* **Assignment**:
Among the records that follow, set down only the lines from the one containing "(** The three" to the one containing "(200 <= sub32 (timer fw) (last_time s) /\ layer <>", both included, exactly.

* **Supplied data**:
- - - - -

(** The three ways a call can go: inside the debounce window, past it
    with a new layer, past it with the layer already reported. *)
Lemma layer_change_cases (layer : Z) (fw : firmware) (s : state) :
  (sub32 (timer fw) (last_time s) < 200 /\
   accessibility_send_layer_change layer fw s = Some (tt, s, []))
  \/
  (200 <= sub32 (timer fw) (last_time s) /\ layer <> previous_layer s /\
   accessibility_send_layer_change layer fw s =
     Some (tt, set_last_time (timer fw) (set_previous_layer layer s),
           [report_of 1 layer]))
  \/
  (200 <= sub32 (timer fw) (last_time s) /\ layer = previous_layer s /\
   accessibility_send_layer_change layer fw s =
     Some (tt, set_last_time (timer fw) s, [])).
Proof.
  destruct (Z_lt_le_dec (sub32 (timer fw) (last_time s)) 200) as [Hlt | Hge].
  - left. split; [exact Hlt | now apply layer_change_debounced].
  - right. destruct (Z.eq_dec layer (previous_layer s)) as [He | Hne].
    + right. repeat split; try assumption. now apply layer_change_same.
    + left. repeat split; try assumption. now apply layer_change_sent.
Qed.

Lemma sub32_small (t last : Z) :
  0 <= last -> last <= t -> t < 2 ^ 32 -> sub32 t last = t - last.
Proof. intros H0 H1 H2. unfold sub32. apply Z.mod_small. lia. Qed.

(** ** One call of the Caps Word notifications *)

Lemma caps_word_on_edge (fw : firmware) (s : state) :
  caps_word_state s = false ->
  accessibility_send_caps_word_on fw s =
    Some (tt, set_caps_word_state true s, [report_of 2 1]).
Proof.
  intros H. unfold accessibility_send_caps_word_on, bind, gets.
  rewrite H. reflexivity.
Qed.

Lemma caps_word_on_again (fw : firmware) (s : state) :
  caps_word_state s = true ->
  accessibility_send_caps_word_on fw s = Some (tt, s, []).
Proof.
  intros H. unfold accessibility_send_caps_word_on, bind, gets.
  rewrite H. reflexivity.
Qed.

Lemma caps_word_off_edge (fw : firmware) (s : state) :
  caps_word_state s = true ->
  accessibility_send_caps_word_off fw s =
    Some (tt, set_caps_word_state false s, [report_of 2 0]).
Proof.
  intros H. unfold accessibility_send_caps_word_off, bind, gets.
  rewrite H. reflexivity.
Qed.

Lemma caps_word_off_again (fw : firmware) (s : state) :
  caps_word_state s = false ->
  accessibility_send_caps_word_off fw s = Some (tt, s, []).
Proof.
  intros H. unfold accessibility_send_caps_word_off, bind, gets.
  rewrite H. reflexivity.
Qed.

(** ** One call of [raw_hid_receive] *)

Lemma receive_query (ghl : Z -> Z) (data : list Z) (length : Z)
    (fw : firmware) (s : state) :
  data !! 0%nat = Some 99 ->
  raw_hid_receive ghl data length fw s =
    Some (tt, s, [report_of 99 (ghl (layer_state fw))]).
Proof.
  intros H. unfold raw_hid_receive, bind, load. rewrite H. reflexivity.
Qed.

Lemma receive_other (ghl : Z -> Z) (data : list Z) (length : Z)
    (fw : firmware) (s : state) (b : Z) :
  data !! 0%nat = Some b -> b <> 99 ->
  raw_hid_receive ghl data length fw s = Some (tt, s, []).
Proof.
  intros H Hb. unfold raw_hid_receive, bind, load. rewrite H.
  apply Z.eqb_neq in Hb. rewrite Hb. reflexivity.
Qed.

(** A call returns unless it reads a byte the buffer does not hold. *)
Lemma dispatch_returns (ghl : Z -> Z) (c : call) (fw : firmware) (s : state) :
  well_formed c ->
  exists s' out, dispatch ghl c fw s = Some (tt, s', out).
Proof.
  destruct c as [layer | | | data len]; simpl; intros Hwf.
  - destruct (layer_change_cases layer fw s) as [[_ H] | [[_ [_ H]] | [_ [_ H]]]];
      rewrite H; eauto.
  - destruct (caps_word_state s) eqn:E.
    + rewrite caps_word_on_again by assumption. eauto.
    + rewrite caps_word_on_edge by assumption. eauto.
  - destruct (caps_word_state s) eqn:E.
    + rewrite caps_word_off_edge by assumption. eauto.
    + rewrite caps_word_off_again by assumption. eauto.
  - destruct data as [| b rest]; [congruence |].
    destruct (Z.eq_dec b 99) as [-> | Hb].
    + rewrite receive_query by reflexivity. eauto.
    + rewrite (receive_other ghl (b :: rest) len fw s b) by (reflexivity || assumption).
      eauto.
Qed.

- - - - -

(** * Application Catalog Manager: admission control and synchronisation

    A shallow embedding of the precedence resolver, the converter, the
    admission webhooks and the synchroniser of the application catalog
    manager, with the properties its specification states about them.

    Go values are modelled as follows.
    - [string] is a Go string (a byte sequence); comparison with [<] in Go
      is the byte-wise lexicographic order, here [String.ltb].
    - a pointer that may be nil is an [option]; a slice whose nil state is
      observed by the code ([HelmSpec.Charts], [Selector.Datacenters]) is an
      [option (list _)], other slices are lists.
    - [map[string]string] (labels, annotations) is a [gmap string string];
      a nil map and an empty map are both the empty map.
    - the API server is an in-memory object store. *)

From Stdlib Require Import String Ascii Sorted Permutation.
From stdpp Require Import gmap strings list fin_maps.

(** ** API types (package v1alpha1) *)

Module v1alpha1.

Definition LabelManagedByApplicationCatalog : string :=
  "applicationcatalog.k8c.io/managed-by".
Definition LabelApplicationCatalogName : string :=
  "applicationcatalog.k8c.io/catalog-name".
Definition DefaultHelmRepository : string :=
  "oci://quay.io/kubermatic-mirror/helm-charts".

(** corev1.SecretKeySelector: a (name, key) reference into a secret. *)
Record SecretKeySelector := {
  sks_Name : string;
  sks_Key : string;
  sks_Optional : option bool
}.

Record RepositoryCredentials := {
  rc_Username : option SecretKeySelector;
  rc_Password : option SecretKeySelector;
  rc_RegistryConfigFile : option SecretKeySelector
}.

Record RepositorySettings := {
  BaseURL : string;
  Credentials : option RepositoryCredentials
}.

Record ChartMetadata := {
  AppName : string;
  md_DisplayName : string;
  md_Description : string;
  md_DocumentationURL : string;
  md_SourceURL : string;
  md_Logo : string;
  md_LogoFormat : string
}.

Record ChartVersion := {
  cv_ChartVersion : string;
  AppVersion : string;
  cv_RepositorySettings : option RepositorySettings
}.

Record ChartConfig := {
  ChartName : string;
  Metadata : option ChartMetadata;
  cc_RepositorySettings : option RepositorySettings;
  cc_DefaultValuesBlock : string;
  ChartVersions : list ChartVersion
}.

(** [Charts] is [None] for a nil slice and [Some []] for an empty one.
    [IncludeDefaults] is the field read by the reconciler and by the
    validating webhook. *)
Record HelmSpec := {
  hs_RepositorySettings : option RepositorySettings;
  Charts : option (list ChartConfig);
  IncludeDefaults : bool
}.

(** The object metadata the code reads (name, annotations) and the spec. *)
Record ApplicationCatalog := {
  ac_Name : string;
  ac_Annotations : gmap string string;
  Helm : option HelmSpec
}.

- - - - -

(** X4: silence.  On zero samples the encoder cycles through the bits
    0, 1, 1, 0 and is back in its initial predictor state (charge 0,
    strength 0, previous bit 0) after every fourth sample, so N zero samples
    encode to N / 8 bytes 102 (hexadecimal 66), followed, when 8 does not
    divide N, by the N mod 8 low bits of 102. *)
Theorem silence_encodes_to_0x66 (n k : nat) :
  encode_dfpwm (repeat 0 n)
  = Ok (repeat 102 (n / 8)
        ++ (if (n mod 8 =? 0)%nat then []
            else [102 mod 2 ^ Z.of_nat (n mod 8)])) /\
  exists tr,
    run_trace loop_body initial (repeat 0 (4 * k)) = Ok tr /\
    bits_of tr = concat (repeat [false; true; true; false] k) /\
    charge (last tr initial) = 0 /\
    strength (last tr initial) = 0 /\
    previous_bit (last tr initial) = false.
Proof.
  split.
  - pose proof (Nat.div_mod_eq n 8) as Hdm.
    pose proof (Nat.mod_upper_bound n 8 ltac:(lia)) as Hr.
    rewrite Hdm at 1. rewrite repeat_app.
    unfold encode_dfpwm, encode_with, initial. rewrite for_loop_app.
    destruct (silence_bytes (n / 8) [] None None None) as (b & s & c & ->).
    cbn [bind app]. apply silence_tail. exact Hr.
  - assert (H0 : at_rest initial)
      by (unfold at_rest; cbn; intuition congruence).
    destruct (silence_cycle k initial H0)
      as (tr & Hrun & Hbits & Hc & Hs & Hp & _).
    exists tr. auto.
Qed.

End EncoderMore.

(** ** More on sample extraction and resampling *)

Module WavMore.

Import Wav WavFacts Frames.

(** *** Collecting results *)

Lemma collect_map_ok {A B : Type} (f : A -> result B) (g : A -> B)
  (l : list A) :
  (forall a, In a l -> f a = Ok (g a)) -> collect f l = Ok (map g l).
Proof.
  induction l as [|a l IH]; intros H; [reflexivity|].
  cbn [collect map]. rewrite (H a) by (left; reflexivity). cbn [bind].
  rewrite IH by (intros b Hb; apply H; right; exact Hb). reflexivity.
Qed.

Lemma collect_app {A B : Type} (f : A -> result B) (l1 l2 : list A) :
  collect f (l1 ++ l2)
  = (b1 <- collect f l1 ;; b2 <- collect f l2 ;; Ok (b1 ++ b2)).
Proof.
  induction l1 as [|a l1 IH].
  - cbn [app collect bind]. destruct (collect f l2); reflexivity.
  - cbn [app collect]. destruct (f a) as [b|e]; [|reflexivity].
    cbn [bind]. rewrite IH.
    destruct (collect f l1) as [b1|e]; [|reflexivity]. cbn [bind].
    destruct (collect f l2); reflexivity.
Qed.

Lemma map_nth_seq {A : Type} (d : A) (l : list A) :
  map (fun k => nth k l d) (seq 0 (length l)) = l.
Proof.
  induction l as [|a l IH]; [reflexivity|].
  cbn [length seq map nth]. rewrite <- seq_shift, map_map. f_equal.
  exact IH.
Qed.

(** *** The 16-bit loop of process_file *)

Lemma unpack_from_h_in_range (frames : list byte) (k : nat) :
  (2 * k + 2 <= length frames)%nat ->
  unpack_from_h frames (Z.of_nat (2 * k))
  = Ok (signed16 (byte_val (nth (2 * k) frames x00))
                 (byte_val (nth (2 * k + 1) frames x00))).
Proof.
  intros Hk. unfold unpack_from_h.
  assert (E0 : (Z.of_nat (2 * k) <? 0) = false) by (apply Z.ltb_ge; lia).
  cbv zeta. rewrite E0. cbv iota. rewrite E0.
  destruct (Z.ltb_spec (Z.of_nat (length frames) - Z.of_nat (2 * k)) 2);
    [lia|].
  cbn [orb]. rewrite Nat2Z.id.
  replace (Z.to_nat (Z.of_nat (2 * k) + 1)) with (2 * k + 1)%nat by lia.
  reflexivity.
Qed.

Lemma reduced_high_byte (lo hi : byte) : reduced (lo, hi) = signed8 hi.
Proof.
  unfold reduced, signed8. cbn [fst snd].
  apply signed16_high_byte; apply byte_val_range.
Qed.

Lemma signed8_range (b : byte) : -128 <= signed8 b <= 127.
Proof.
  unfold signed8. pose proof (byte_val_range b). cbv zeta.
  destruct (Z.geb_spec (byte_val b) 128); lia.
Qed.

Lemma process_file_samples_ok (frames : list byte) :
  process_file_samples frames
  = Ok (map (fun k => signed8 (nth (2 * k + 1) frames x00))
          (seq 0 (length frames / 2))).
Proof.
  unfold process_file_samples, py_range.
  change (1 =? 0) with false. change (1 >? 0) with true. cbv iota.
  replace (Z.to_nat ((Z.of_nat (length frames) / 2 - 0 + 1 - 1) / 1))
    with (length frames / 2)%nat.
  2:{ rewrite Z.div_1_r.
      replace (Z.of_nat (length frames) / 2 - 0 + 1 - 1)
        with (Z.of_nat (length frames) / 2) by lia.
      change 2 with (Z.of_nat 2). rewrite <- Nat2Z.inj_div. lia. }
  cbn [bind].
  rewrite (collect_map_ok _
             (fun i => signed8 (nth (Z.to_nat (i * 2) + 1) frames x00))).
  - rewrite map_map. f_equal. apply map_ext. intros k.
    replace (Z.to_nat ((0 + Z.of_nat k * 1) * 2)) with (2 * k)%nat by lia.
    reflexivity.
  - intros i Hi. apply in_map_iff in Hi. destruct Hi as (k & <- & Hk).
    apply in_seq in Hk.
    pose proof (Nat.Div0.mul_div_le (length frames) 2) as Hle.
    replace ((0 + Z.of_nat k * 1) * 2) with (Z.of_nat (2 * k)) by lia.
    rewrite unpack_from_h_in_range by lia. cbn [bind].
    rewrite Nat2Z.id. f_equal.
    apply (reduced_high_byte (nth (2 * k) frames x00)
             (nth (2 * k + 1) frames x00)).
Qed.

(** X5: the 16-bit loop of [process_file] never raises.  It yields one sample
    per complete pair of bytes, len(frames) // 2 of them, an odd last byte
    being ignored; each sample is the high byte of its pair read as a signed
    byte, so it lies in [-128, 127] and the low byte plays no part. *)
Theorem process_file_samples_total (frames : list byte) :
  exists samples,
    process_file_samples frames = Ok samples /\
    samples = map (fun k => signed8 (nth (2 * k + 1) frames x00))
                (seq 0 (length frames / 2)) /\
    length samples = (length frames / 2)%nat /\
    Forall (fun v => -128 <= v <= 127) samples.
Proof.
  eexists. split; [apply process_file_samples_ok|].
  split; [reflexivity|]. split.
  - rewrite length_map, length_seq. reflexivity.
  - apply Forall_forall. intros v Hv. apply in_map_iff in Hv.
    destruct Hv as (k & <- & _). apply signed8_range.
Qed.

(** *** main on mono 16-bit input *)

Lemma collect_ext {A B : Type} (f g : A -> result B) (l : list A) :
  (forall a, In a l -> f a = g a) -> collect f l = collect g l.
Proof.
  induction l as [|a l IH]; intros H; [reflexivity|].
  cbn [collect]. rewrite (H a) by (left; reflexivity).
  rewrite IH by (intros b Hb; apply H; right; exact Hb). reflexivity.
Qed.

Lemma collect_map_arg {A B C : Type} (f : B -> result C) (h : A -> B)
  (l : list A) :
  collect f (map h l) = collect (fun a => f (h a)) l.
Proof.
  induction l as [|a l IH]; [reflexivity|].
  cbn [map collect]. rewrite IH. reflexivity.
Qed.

- - - - -

* **Completed exercise**:
(** The three ways a call can go: inside the debounce window, past it
    with a new layer, past it with the layer already reported. *)
Lemma layer_change_cases (layer : Z) (fw : firmware) (s : state) :
  (sub32 (timer fw) (last_time s) < 200 /\
   accessibility_send_layer_change layer fw s = Some (tt, s, []))
  \/
  (200 <= sub32 (timer fw) (last_time s) /\ layer <> previous_layer s /\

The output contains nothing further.